- [GIVEN INFORMATION]

(** * TACO playground: block tree, editor operations and condition compilers

    A shallow embedding of the block tree handled by [DraggableBlock]
    (the drop, value, remove and add-parameter handlers), of the two
    compilers from block trees to TACO conditions ([blockToJson] and
    [processBlock], each behind its own [blocksToJson]) and of the chain
    check of the encryption panel ([getValidChainId]).

    Conventions of the embedding.
    - JavaScript strings are [string]s of ASCII characters.
    - A JavaScript number that the code obtains from [parseInt], from a
      counter or from a length is an integer, modelled exactly as a [Z]
      (the double of the source is exact on the safe integer range);
      [NaN] is a value of its own and [-0] is identified with [0].
    - An optional field ([x?: T], or a field that holds [undefined]) is an
      [option]; a test [if (x)] is the truthiness of the value.
    - [JSON.parse(JSON.stringify(block))] is the identity on the model:
      values are immutable, so every handler already works on a copy. *)

From Stdlib Require Import List String Ascii ZArith Lia Bool Arith.
From Stdlib Require Import DecimalString DecimalNat DecimalZ.
Import ListNotations.
Local Open Scope string_scope.
Local Open Scope list_scope.
Local Open Scope Z_scope.

Set Implicit Arguments.
Set Warnings "-register-all".

(** ** JavaScript primitives *)

Module JS.

(** The result of [parseInt]: [NaN] or an integer. *)
Inductive number : Type :=
| NaN
| Num (z : Z).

- [EXERCISE GOAL] The answer is the records above restated word for word from their opening line through the line that holds "(** The result", both included, and nothing else.

- [ANSWER TO THIS EXERCISE]
(** * TACO playground: block tree, editor operations and condition compilers

    A shallow embedding of the block tree handled by [DraggableBlock]
    (the drop, value, remove and add-parameter handlers), of the two
    compilers from block trees to TACO conditions ([blockToJson] and
    [processBlock], each behind its own [blocksToJson]) and of the chain
    check of the encryption panel ([getValidChainId]).

    Conventions of the embedding.
    - JavaScript strings are [string]s of ASCII characters.
    - A JavaScript number that the code obtains from [parseInt], from a
      counter or from a length is an integer, modelled exactly as a [Z]
      (the double of the source is exact on the safe integer range);
      [NaN] is a value of its own and [-0] is identified with [0].
    - An optional field ([x?: T], or a field that holds [undefined]) is an
      [option]; a test [if (x)] is the truthiness of the value.
    - [JSON.parse(JSON.stringify(block))] is the identity on the model:
      values are immutable, so every handler already works on a copy. *)

From Stdlib Require Import List String Ascii ZArith Lia Bool Arith.
From Stdlib Require Import DecimalString DecimalNat DecimalZ.
Import ListNotations.
Local Open Scope string_scope.
Local Open Scope list_scope.
Local Open Scope Z_scope.

Set Implicit Arguments.
Set Warnings "-register-all".

(** ** JavaScript primitives *)

Module JS.

(** The result of [parseInt]: [NaN] or an integer. *)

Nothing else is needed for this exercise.